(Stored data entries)
━━━━━━

(* ===== verification/Outbox.v ===== *)
(** * The transition system of the store

    Every transaction of the store that changes rows is a step of one transition
    system.  Its invariant holds in every database reachable from the empty one;
    beside it stands what no transaction undoes: completed operations, recorded
    effects, discharged rows and what was left waiting for them. *)

From Stdlib Require Import ZArith Lia String Permutation Sorted.
From stdpp Require Import base tactics list gmap strings relations.
From S2P Require Import Prelude GoStrings Liveness Domain Operations Failure Store.

Section Outbox.
Context `{PlanDigest} `{CleanupIdentity}.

━━━━━━

Exercise objective
Output all records verbatim.

Task output
(* ===== verification/Outbox.v ===== *)
(** * The transition system of the store

    Every transaction of the store that changes rows is a step of one transition
    system.  Its invariant holds in every database reachable from the empty one;
    beside it stands what no transaction undoes: completed operations, recorded
    effects, discharged rows and what was left waiting for them. *)

From Stdlib Require Import ZArith Lia String Permutation Sorted.
From stdpp Require Import base tactics list gmap strings relations.
From S2P Require Import Prelude GoStrings Liveness Domain Operations Failure Store.

Section Outbox.
Context `{PlanDigest} `{CleanupIdentity}.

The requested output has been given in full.